**What you have to do**
Using the data that follows, return exactly the lines from the one that contains "destruct (tw_popped _" through the one that contains "Lemma elem_of_in_order s", ends included.

**The records**
+ + + + +
Lemma run_main_steps fuel s : steps (step (Some zero_args) demo_request) s (run_main fuel s).
Proof.
  revert s. induction fuel as [| f IH]; intros s; cbn; [constructor |].
  destruct (NOELLE_DOALLDispatcher _ _ s) eqn:E; [| constructor].
  eapply rtc_l; [by apply step_main | apply IH].
Qed.

Lemma run_worker_steps f k s :
  (∀ s', f k s = Some s' → step (Some zero_args) demo_request s s') →
  steps (step (Some zero_args) demo_request) s (run_worker f k s).
Proof.
  intros H. unfold run_worker. destruct (f k s) eqn:E; cbn; [| constructor].
  eapply rtc_l; [by apply H | constructor].
Qed.

Lemma doall_demo_steps : steps (step (Some zero_args) demo_request) (init demo_cores empty_pool) demo_final.
Proof.
  unfold demo_final.
  etrans; [| apply run_main_steps].
  do 2 (etrans; [| apply run_worker_steps; intros; by eapply step_unlock]).
  do 2 (etrans; [| apply run_worker_steps; intros; by eapply step_invoke]).
  apply run_main_steps.
Qed.

Lemma dispatcher_runs_each_core_once_witness :
  at_ demo_final = Returned 3 ∧ calls demo_final ≡ₚ mk demo_request 3 <$> seq 0 3.
Proof.
  split; [by vm_compute |].
  destruct (dispatcher_runs_each_core_once _ _ _ _ _ empty_pool_wf doall_demo_steps) as [_ H].
  destruct (H 3 ltac:(by vm_compute)) as (n & c & Hn & _ & Hc & _).
  vm_compute in Hn. injection Hn as <- _. exact Hc.
Defined.

Lemma demo_fits : fits (Some zero_args) demo_request empty_pool.
Proof. split_and!; [done | by vm_compute | by vm_compute]. Qed.

Lemma dispatcher_terminates_witness :
  let s := run_main 20 (init demo_cores empty_pool) in
  (∃ t, at_ s = Returned t) ∨ ∃ s', step (Some zero_args) demo_request s s'.
Proof.
  destruct (proj2 (dispatcher_terminates (Some zero_args) demo_request demo_cores _ empty_pool_wf) _
    (run_main_steps 20 _)) as [? | [[Hn _] | ?]]; [by left | by destruct (Hn demo_fits) | by right].
Defined.

End Doall.
(** It is enough that some core can move as long as one has not returned. *)
Lemma progress_from_cores s :
  base_inv s → (∀ c x, tasks s !! c = Some x → over x = false → ∃ s', step s s') →
  main s = MDone ∨ ∃ s', step s s'.
Proof.
  intros Hb Hp. destruct (decide (Forall (λ x, over x = true) (tasks s))) as [Hall | Hnot].
  - apply main_progress; [done |]. intros c x Hx. by eapply (Forall_lookup_1 _ _ _ _ Hall).
  - right. apply not_Forall_Exists in Hnot; [| apply _].
    apply Exists_exists in Hnot as (x & Hin & Ho). apply list_elem_of_lookup in Hin as [c Hx].
    apply (Hp _ _ Hx). cbn in Ho. by destruct (over x).
Qed.

(** A core that holds a segment has not returned. *)
Lemma holds_active c x g : core_ok c x → holds x g → over x = false ∧ (iter x < N)%nat.
Proof.
  intros Hok Hh. assert (iter x < N)%nat as HN.
  { destruct (decide (iter x < N)%nat); [done |].
    exfalso. apply (holds_nil x g); [| done]. apply (co_done _ _ Hok). lia. }
  split; [| done]. destruct (over x) eqn:Ho; [| done]. destruct (co_over _ _ Hok Ho). lia.
Qed.

(** ** Sequential segments: the ring of arrays *)

(** The iterations that entered segment [g], in order. *)
Definition entered (g : nat) (l : list (nat * nat)) : list nat :=
  (filter (λ p, p.1 = g) l).*2.
#[local] Arguments entered : simpl never.

Lemma entered_app g l k : entered g (l ++ k) = entered g l ++ entered g k.
Proof. unfold entered. by rewrite filter_app, fmap_app. Qed.

Lemma entered_one g g' k : entered g [(g', k)] = if decide (g' = g) then [k] else [].
Proof. unfold entered. rewrite filter_cons. cbn. by destruct (decide (g' = g)). Qed.

(** The next iteration in which core [x] enters segment [g]. *)
Definition nxt (x : core) (g : nat) : nat :=
  if (iter x <? N)%nat && negb (bool_decide (Wait g ∈ todo x))
  then (iter x + n)%nat else iter x.

Definition free_of (g : nat) (l : list core) : Prop := ∀ d y, l !! d = Some y → ¬ holds y g.

Record ring_seg (s : state) (g : nat) (E : nat) : Prop := {
  rs_log : entered g (log s) = seq 0 E;
  rs_le : (E ≤ N)%nat;
  rs_next c x : tasks s !! c = Some x → (E ≤ nxt x g < E + n)%nat;
  rs_hold c x : tasks s !! c = Some x → holds x g → E = S (iter x);
  rs_lock a : (a < n)%nat → ∃ b, locks s !! ss_ptr (array_addr a) g = Some b ∧
              (b = false ↔ a = (E mod n)%nat ∧ free_of g (tasks s));
}.

Lemma congruent_range a b E : (E ≤ a < E + n)%nat → (E ≤ b < E + n)%nat →
  (a mod n = b mod n)%nat → a = b.
Proof.
  intros Ha Hb H. pose proof (Nat.div_mod_eq a n). pose proof (Nat.div_mod_eq b n).
  rewrite H in *. generalize dependent (a / n)%nat. generalize dependent (b / n)%nat.
  generalize (b mod n)%nat. intros r qb Eb qa Ea. assert (qa = qb) by nia. nia.
Qed.

Lemma nxt_mod c x g : core_ok c x → (nxt x g mod n)%nat = c.
Proof.
  intros Hok. unfold nxt. destruct (_ && _); [| by apply co_mod].
  replace (iter x + n)%nat with (iter x + 1 * n)%nat by lia.
  rewrite Nat.Div0.mod_add. by apply co_mod.
Qed.

(** The core whose turn it is. *)
Lemma nxt_turn s g E c x : base_inv s → ring_seg s g E → tasks s !! c = Some x →
  c = (E mod n)%nat → nxt x g = E.
Proof.
  intros Hb Hr Hx Hc. apply (congruent_range _ _ E); [by eapply rs_next | lia |].
  rewrite (nxt_mod c); [done | by eapply bi_core].
Qed.

Lemma holds_unique s g E c x d y : base_inv s → ring_seg s g E →
  tasks s !! c = Some x → tasks s !! d = Some y → holds x g → holds y g → c = d.
Proof.
  intros Hb Hr Hx Hy H1 H2.
  pose proof (rs_hold _ _ _ Hr _ _ Hx H1). pose proof (rs_hold _ _ _ Hr _ _ Hy H2).
  rewrite <- (co_mod _ _ (bi_core _ Hb _ _ Hx)), <- (co_mod _ _ (bi_core _ Hb _ _ Hy)).
  f_equal. lia.
Qed.

(** A step that neither enters nor leaves [g] keeps its part of the ring. *)
Lemma ring_seg_frame s s' g E c x x' :
  ring_seg s g E → tasks s !! c = Some x → tasks s' = <[c:=x']> (tasks s) →
  entered g (log s') = entered g (log s) →
  (∀ a, (a < n)%nat → locks s' !! ss_ptr (array_addr a) g = locks s !! ss_ptr (array_addr a) g) →
  nxt x' g = nxt x g → (holds x' g ↔ holds x g) → (holds x g → iter x' = iter x) →
  ring_seg s' g E.
Proof.
  intros [R1 R2 R3 R4 R5] Hx Ht Hlog Hlk Hn' Hh Hit. split.
  - by rewrite Hlog.
  - done.
  - intros d y. rewrite Ht. intros Hd.
    destruct (lookup_update _ _ _ _ _ _ Hx Hd) as [[-> ->] | [_ ?]]; [rewrite Hn' |]; eauto.
  - intros d y. rewrite Ht. intros Hd Hold.
    destruct (lookup_update _ _ _ _ _ _ Hx Hd) as [[-> ->] | [_ ?]]; [| eauto].
    rewrite Hit by tauto. apply (R4 _ _ Hx). tauto.
  - intros a Ha. rewrite Hlk by done. destruct (R5 a Ha) as (b & Hb & HbE).
    exists b. split; [done |]. rewrite HbE. f_equiv. unfold free_of. rewrite Ht. split.
    + intros Hf d y Hd. destruct (lookup_update _ _ _ _ _ _ Hx Hd) as [[-> ->] | [_ ?]]; [| eauto].
      rewrite Hh. eauto.
    + intros Hf d y Hd. destruct (decide (d = c)) as [-> | Hne].
      * simplify_eq. rewrite <- Hh. apply (Hf c). rewrite list_lookup_insert_eq; [done |].
        by eapply lookup_lt_Some.
      * apply (Hf d). by rewrite list_lookup_insert_ne.
Qed.

Lemma nxt_pending x g : Wait g ∈ todo x → nxt x g = iter x.
Proof. intros H1. unfold nxt. rewrite bool_decide_true by done. by rewrite andb_false_r. Qed.

Lemma nxt_passed x g : (iter x < N)%nat → Wait g ∉ todo x → nxt x g = (iter x + n)%nat.
Proof.
  intros H1 H2. unfold nxt. destruct (Nat.ltb_spec (iter x) N); [| lia].
  by rewrite bool_decide_false.
Qed.

Lemma nxt_done x g : (N ≤ iter x)%nat → nxt x g = iter x.
Proof. intros. unfold nxt. by destruct (Nat.ltb_spec (iter x) N); [lia |]. Qed.

Lemma nxt_ext x x' g : iter x' = iter x → (Wait g ∈ todo x' ↔ Wait g ∈ todo x) → nxt x' g = nxt x g.
Proof. unfold nxt. intros -> H. erewrite bool_decide_ext; [reflexivity | exact H]. Qed.

Lemma active_iter c x : core_ok c x → todo x ≠ [] → (iter x < N)%nat.
Proof.
  intros Hok Ht. destruct (decide (iter x < N)%nat); [done |].
  rewrite (co_done _ _ Hok) in Ht; [done | lia].
Qed.
(** C30. The push and pop functions the parallelizer registers for a queue size
    have the width of the queue the DSWP dispatcher of the runtime allocates
    for that size, for exactly the sizes the dispatcher accepts. *)
Theorem queue_functions_match_runtime getFunction argType q size :
  collectThreadPoolHelperFunctionsAndTypes getFunction argType = Ok q →
  match Dswp.new_queue size with
  | Ok y => ∃ i, queueSizeToIndex q !! size = Some i ∧
      queueElementTypes q !! Z.to_nat i = Some (Dswp.width y) ∧
      queuePushes q !! Z.to_nat i =
        getFunction (text "queuePush" ++ Dec.to_string (Dswp.width y)) ∧
      queuePops q !! Z.to_nat i =
        getFunction (text "queuePop" ++ Dec.to_string (Dswp.width y))
  | Fail _ => queueSizeToIndex q !! size = None
  end.
Proof.
  unfold collectThreadPoolHelperFunctionsAndTypes.
  intros (pu & Hpu & (po & Hpo & [= <-])%bind_Ok_inv)%bind_Ok_inv.
  unfold pushers, poppers in *. cbn [find_functions] in Hpu, Hpo.
  repeat match type of Hpu with
    (match getFunction ?n with _ => _ end ≫= _) = _ => fail
  | context [getFunction ?n] => destruct (getFunction n) eqn:?; cbn in Hpu; try done end.
  repeat match type of Hpo with
  | context [getFunction ?n] => destruct (getFunction n) eqn:?; cbn in Hpo; try done end.
  injection Hpu as <-. injection Hpo as <-. unfold Dswp.new_queue. cbn [queueSizeToIndex].
  repeat (match goal with |- context [size =? ?k] => destruct (Z.eqb_spec size k) as [-> | ?] end;
    [eexists; split_and!; [by vm_compute | done | symmetry; eassumption | symmetry; eassumption] |]).
  by rewrite !lookup_insert_ne by done.
Qed.

Definition demo_getFunction (name : Dec.text) : option Z := Some (Z.of_nat (length name)).

Lemma queue_functions_match_runtime_witness :
  match collectThreadPoolHelperFunctionsAndTypes demo_getFunction (λ f, f) with
  | Ok q => ∃ i, queueSizeToIndex q !! 1 = Some i ∧ queueElementTypes q !! Z.to_nat i = Some 8
  | Fail _ => False
  end.
Proof.
  destruct (collectThreadPoolHelperFunctionsAndTypes demo_getFunction (λ f, f)) as [q | e] eqn:E;
    [| done].
  destruct (queue_functions_match_runtime demo_getFunction (λ f, f) q 1 E) as (i & Hi & Ht & _).
  by exists i.
Defined.
End Parallelizer.
(* ===== verification/TechniqueGuards.v ===== *)
(** * When HELIX and DSWP apply

    [canBeAppliedToLoop] of
    [ParallelizationTechniqueForLoopsWithLoopCarriedDataDependences] (the parent
    class of both), of [HELIX] ([HELIX_applicabilityGuard.cpp]) and of [DSWP]
    ([DSWP.cpp]), with [DSWP::getClonableSCCs] ([DSWP_clonableSCCs.cpp]) and
    [computeSequentialFractionOfExecution] ([ParallelizationTechnique.cpp]).
    The fractions are computed in [float] and compared in [double], as the code
    does. *)

From S2P Require Import Prelude CppStd SccDag Noelle.

Module Guards.
Import SccDag Profiles.

(** ** The parent class *)

Definition base_canBeAppliedToLoop (L : LoopContent) : bool :=
  let exits := getLoopExitBasicBlocks L in
  if (length exits =? 0)%nat then false
  else negb (existsb (isInvokeInst (ir L)) (getInstructions L)).

(** ** The fraction of the instructions a predicate selects *)

(** One round of the loop over the nodes: the total and the sequential count. *)
Definition count_instructions (L : LoopContent) (doesItRunSequentially : Z → bool)
    (counts : F32.float * F32.float) (scc : Z) : F32.float * F32.float :=
  let '(totalInstructionCount, sequentialInstructionCount) := counts in
  let numInstructionsInSCC := F32.of_Z (numInternalNodes (dag L) scc) in
  (F32.add totalInstructionCount numInstructionsInSCC,
   if doesItRunSequentially (getSCCAttrs (dag L) scc)
   then F32.add sequentialInstructionCount numInstructionsInSCC
   else sequentialInstructionCount).

Definition instruction_counts (L : LoopContent) (doesItRunSequentially : Z → bool)
    : F32.float * F32.float :=
  foldl (count_instructions L doesItRunSequentially) (F32.of_Z 0, F32.of_Z 0) (getNodes (dag L)).

Definition computeSequentialFractionOfExecution (L : LoopContent)
    (doesItRunSequentially : Z → bool) : F32.float :=
  let '(totalInstructionCount, sequentialInstructionCount) :=
    instruction_counts L doesItRunSequentially in
  F32.div sequentialInstructionCount totalInstructionCount.

(** [averageInstructions < averageInstructionThreshold], with the [int] 20. *)
Definition hasLittleExecution (profiles : Hot) (L : LoopContent) : bool :=
  F64.ltb (getAverageTotalInstructionsPerIteration profiles (loopStructure L)) (F64.of_Z 20).

(** ** HELIX *)

(** The literals [.2], [.5] and [.8]. *)
Definition tenths (n : Z) : F64.double := F64.div (F64.of_Z n) (F64.of_Z 10).

Definition helix_canBeAppliedToLoop (forceParallelization : bool) (profiles : Hot)
    (L : LoopContent) : outcome bool :=
  if negb (base_canBeAppliedToLoop L) then Ok false
  else if forceParallelization then Ok true
  else
    assert_that (bool_decide (is_Some (getID L))) ≫= λ _,
    let sequentialFraction :=
      computeSequentialFractionOfExecution L (isLoopCarriedUnknownSCC (info L)) in
    let hasProportionallySignificantSequentialExecution :=
      F64.leb (tenths 2) (F32.to_double sequentialFraction) in
    Ok (negb (hasLittleExecution profiles L && hasProportionallySignificantSequentialExecution)).
Lemma stage_structure_valid_witness :
  ∃ d1 d2,
    generateStagesFromPartitionedSCCs Z.of_nat [[2]] 1 demo_object = Ok d1 ∧
    addClonableSCCsToStages 4 demo_phi_loop d1 = Some d2 ∧
    isCompleteAndValidStageStructure demo_phi_loop d2 = true.
Proof.
  destruct (stage_structure_valid Z.of_nat demo_phi_loop demo_object 4 demo_phi_loop_wf eq_refl)
    as (d1 & d2 & E1 & E2 & E3 & _); [cbn; lia |].
  exists d1, d2. done.
Defined.
End Stages.
(** The queue under which the stage that pops a queue knows its producer: that
    queue, unless the producer reaches the stage through another stage too. *)
Lemma popped_under_producer d idx q j u :
  distinct_IDs d → queues_wf d → queues d !! idx = Some q → tasks d !! j = Some u →
  idx ∈ popValueQueues u →
  ∃ k x, producedPopQueue u !! producer q = Some k ∧ queues d !! k = Some x ∧
    producer x = producer q ∧ toStage x = toStage q ∧ (fromStage x = fromStage q → k = idx).
Proof.
  intros Hids Hwf Hq Hu Hpop.
  destruct (tw_pop _ _ (wf_task _ Hwf j u Hu) idx Hpop) as (q' & Hq' & Et). simplify_eq.
  destruct (qw_ends _ _ _ (wf_queue _ Hwf idx q Hq)) as
    (i & j' & t & u' & _ & _ & Hu' & _ & Et' & _ & _ & _ & [k Hk]).
  assert (j' = j) as -> by (eapply Hids; [done | done | congruence]). simplify_eq.
  destruct (tw_popped _ _ (wf_task _ Hwf j u Hu) _ _ Hk) as (x & Hx & Ex & Ep).
  exists k, x. split_and!; [done | done | done | congruence |].
  intros Ef. eapply (wf_unique _ Hwf); [done | done | done | done | congruence].
Qed.

(** ** registerQueue *)

Lemma elem_of_in_order s i : i ∈ in_order s ↔ i ∈ s.
Proof. unfold in_order. by rewrite std_sort_perm, elem_of_elements. Qed.

Lemma find_queue_Some qs to_ l i :
  find_queue qs to_ l = Some i → i ∈ l ∧ ∃ q, qs !! i = Some q ∧ toStage q = to_.
Proof.
  unfold find_queue. intros H.
  assert (i ∈ filter (λ i, toStage <$> qs !! i = Some to_) l) as [Hq Hi]%list_elem_of_filter.
  { destruct (filter _ l); simplify_eq/=. left. }
  split; [done |]. apply fmap_Some in Hq as (q & ? & ->). eauto.
Qed.
(** * Job-array subjob tracking (src/server/array_func.c)

    A shallow embedding of the range codec ([parse_subjob_index],
    [cvt_range]), the index/offset mapper ([numindex_to_offset]), the
    tracking table ([mk_subjob_index_tbl]), the lifecycle operations
    ([set_subjob_tblstate], [chk_array_doneness], [fixup_arrayindicies],
    [update_subjob_state]), the subjob materializer ([create_subjob])
    and the job-id and path helpers ([mk_subjob_id], [find_arrayparent],
    [subst_array_index]), followed by the properties proved about them.

    Conventions.
    - A C [int] is a [Z]; the result of every [int] operation is brought
      back into the 32-bit range by [to_int] (two's-complement wrap).
      A [long] is 64 bits wide (LP64).
    - A C string is a [string]: the characters before the terminating
      NUL.  A [char *] into a string is the suffix that starts there, so
      [EmptyString] is a pointer at the NUL.
    - A [NULL]-able pointer is an [option].
    - [cvt_range] is modelled twice: [cvt_range] gives the text it
      writes, [cvt_range_static] also follows the size of its static,
      growing buffer and tells a write past its end; the two agree
      where the buffer suffices ([cvt_range_static_text]). *)

From Stdlib Require Import ZArith Lia String Ascii Bool.
From stdpp Require Import base tactics option list.
Lemma assert_depth (b : bool) : assert b = OutOfDepth -> False.
Proof. by destruct b. Qed.
Lemma at0_depth (s : string) : at0 s = OutOfDepth -> False.
Proof. by destruct s. Qed.
Lemma vec_get_depth {A : Type} (v : list A) (i : nat) : vec_get v i = OutOfDepth -> False.
Proof. unfold vec_get. by destruct (nth_error v i). Qed.
Lemma align_up_double_depth (n : Z) : align_up_double n = OutOfDepth -> False.
Proof. unfold align_up_double. intros H. no_depth. Qed.
Lemma incr_int_depth (n : Z) : incr_int n = OutOfDepth -> False.
Proof. unfold incr_int. intros H. no_depth. Qed.
#[export] Hint Resolve assert_depth at0_depth vec_get_depth align_up_double_depth
  incr_int_depth : no_depth.

Lemma PadStructMembers_loop_depth (rest : list VariableDeclaration) :
  forall before total last_size,
    PadStructMembers_loop rest before total last_size = OutOfDepth -> False.
Proof.
  induction rest as [| m rest IH]; intros before total last_size H;
    cbn [PadStructMembers_loop] in H; [discriminate H |].
  no_depth; eauto.
Qed.
#[export] Hint Resolve PadStructMembers_loop_depth : no_depth.

Lemma PadStructMembers_depth (members : list VariableDeclaration) :
  PadStructMembers members = OutOfDepth -> False.
Proof. apply PadStructMembers_loop_depth. Qed.
Lemma CalcUnionSize_depth (members : list VariableDeclaration) :
  CalcUnionSize members = OutOfDepth -> False.
Proof. unfold CalcUnionSize. intros H. no_depth. Qed.
#[export] Hint Resolve PadStructMembers_depth CalcUnionSize_depth : no_depth.

Lemma StoreStructUnionDef_depth (is_struct : bool) (type_name : string)
    (members : list VariableDeclaration) (p : TypeParser) :
  StoreStructUnionDef is_struct type_name members p = OutOfDepth -> False.
Proof. unfold StoreStructUnionDef. intros H. no_depth. Qed.
#[export] Hint Resolve StoreStructUnionDef_depth : no_depth.

Lemma store_aggregate_depth (is_struct : bool) (type_name : string)
    (members : list VariableDeclaration) (st : State) :
  store_aggregate is_struct type_name members st = OutOfDepth -> False.
Proof. unfold store_aggregate. intros H. no_depth. Qed.

Lemma GetNextLine_depth (src : string) (pos : nat) :
  GetNextLine src pos = OutOfDepth -> False.
Proof. unfold GetNextLine. intros H. no_depth. Qed.
#[export] Hint Resolve store_aggregate_depth GetNextLine_depth : no_depth.

Lemma rest_or_next_line_depth (src : string) (pos : nat) :
  rest_or_next_line src pos = OutOfDepth -> False.
Proof. unfold rest_or_next_line. intros H. no_depth. Qed.

Lemma ParseDeclaration_depth (p : TypeParser) (line : string)
    (decl : VariableDeclaration) :
  ParseDeclaration p line decl = OutOfDepth -> False.
Proof. unfold ParseDeclaration. intros H. no_depth. Qed.

Lemma ParseEnumDeclaration_depth (p : TypeParser) (line : string)
    (last_value : Z) (decl : string * Z) :
  ParseEnumDeclaration p line last_value decl = OutOfDepth -> False.
Proof. unfold ParseEnumDeclaration. intros H. no_depth. Qed.

Lemma ParseAssignExpression_depth (p : TypeParser) (line : string) :
  ParseAssignExpression p line = OutOfDepth -> False.
Proof. unfold ParseAssignExpression. intros H. no_depth. Qed.

Lemma block_header_depth (src : string) (start : nat) :
  block_header src start = OutOfDepth -> False.
Proof. unfold block_header. intros H. no_depth. Qed.

Lemma anonymous_name_depth {V : Type} (fuel : nat) (w : World) (defs : gmap string V) :
  forall calls, anonymous_name fuel w defs calls = OutOfDepth -> False.
Proof.
  induction fuel as [| fuel IH]; intros calls H; cbn [anonymous_name] in H;
    [discriminate H |].
  no_depth; eauto.
Qed.
#[export] Hint Resolve rest_or_next_line_depth ParseDeclaration_depth
  ParseEnumDeclaration_depth ParseAssignExpression_depth block_header_depth
  anonymous_name_depth : no_depth.

Lemma wrap_line_depth (rest : list string) :
  forall line, wrap_line line rest = OutOfDepth -> False.
Proof.
  induction rest as [| next rest IH]; intros line H; cbn [wrap_line] in H;
    no_depth; eauto.
Qed.
#[export] Hint Resolve wrap_line_depth : no_depth.

Lemma WrapLines_loop_depth (fuel : nat) :
  forall done rest, WrapLines_loop fuel done rest = OutOfDepth -> False.
Proof.
  induction fuel as [| fuel IH]; intros done rest H; cbn [WrapLines_loop] in H;
    no_depth; eauto.
Qed.
#[export] Hint Resolve WrapLines_loop_depth : no_depth.

Lemma MergeAllLines_depth (lines : list string) :
  MergeAllLines lines = OutOfDepth -> False.
Proof.
  induction lines as [| line lines IH]; intros H; cbn [MergeAllLines] in H;
    no_depth; eauto.
Qed.
#[export] Hint Resolve MergeAllLines_depth : no_depth.

Lemma Preprocess_depth (content : string) : Preprocess content = OutOfDepth -> False.
Proof. unfold Preprocess, WrapLines. intros H. no_depth. Qed.
#[export] Hint Resolve Preprocess_depth : no_depth.

Lemma ParseEnum_tail_depth (fuel : nat) (w : World) (is_typedef : bool)
    (src : string) (pos : nat) (var_decl : VariableDeclaration)
    (type_name : string) (members : list (string * Z)) (st : State) :
  ParseEnum_tail fuel w is_typedef src pos var_decl type_name members st = OutOfDepth ->
  False.
Proof. unfold ParseEnum_tail. intros H. no_depth. Qed.
#[export] Hint Resolve ParseEnum_tail_depth : no_depth.

Lemma ParseEnum_loop_depth (fuel : nat) (w : World) (is_typedef : bool) (src : string) :
  forall pos var_decl is_decl type_name members member last_value is_last_member st,
    ParseEnum_loop fuel w is_typedef src pos var_decl is_decl type_name members
      member last_value is_last_member st = OutOfDepth -> False.
Proof.
  induction fuel as [| fuel IH]; intros pos var_decl is_decl type_name members
    member last_value is_last_member st H; cbn [ParseEnum_loop] in H;
    [discriminate H |].
  no_depth; eauto.
Qed.
#[export] Hint Resolve ParseEnum_loop_depth : no_depth.

Lemma ParseEnum_depth (fuel : nat) (w : World) (is_typedef : bool) (src : string)
    (pos : nat) (var_decl : VariableDeclaration) (is_decl : bool) (st : State) :
  ParseEnum fuel w is_typedef src pos var_decl is_decl st = OutOfDepth -> False.
Proof. unfold ParseEnum. intros H. no_depth. Qed.

Lemma ParseStructUnion_tail_depth (fuel : nat) (w : World) (is_struct is_typedef : bool)
    (src : string) (pos : nat) (var_decl : VariableDeclaration)
    (type_name : string) (members : list VariableDeclaration) (st : State) :
  ParseStructUnion_tail fuel w is_struct is_typedef src pos var_decl type_name
    members st = OutOfDepth -> False.
Proof. unfold ParseStructUnion_tail. intros H. no_depth. Qed.
#[export] Hint Resolve ParseEnum_depth ParseStructUnion_tail_depth : no_depth.

Lemma ParseStructUnion_depth (fuel : nat) (w : World) (src : string) :
  (forall is_struct is_typedef pos var_decl is_decl st,
      ParseStructUnion fuel w is_struct is_typedef src pos var_decl is_decl st
      = OutOfDepth -> False) /\
  (forall is_struct is_typedef pos var_decl is_decl type_name members member st,
      ParseStructUnion_loop fuel w is_struct is_typedef src pos var_decl is_decl
        type_name members member st = OutOfDepth -> False).
Proof.
  induction fuel as [| fuel [IHp IHl]]; [split; intros; discriminate |].
  split.
  - intros is_struct is_typedef pos var_decl is_decl st H.
    cbn [ParseStructUnion] in H. no_depth; eauto.
  - intros is_struct is_typedef pos var_decl is_decl type_name members member st H.
    cbn [ParseStructUnion_loop] in H. no_depth; eauto.
Qed.

(** *** The loop of [ParseSource] under an invariant of the states *)

Lemma ParseAssignExpression_files (p p' : TypeParser) (line : string) (ok : bool) :
  ParseAssignExpression p line = Return (ok, p') ->
  header_files_ p' = header_files_ p.
Proof.
  unfold ParseAssignExpression. intros H.
  outcome_inv H; reflexivity.
Qed.

Section ParseSource_invariant.
Variable w : World.
Variable parse_file : string -> State -> outcome State.
Variable P : State -> Prop.
Hypothesis P_files : forall st st', same_files st st' -> P st -> P st'.
Hypothesis parse_file_P :
  forall f st st', P st -> parse_file f st = Return st' -> P st'.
+ + + + +
**Response to the exercise**
  destruct (tw_popped _ _ (wf_task _ Hwf j u Hu) _ _ Hk) as (x & Hx & Ex & Ep).
  exists k, x. split_and!; [done | done | done | congruence |].
  intros Ef. eapply (wf_unique _ Hwf); [done | done | done | done | congruence].
Qed.

(** ** registerQueue *)

Lemma elem_of_in_order s i : i ∈ in_order s ↔ i ∈ s.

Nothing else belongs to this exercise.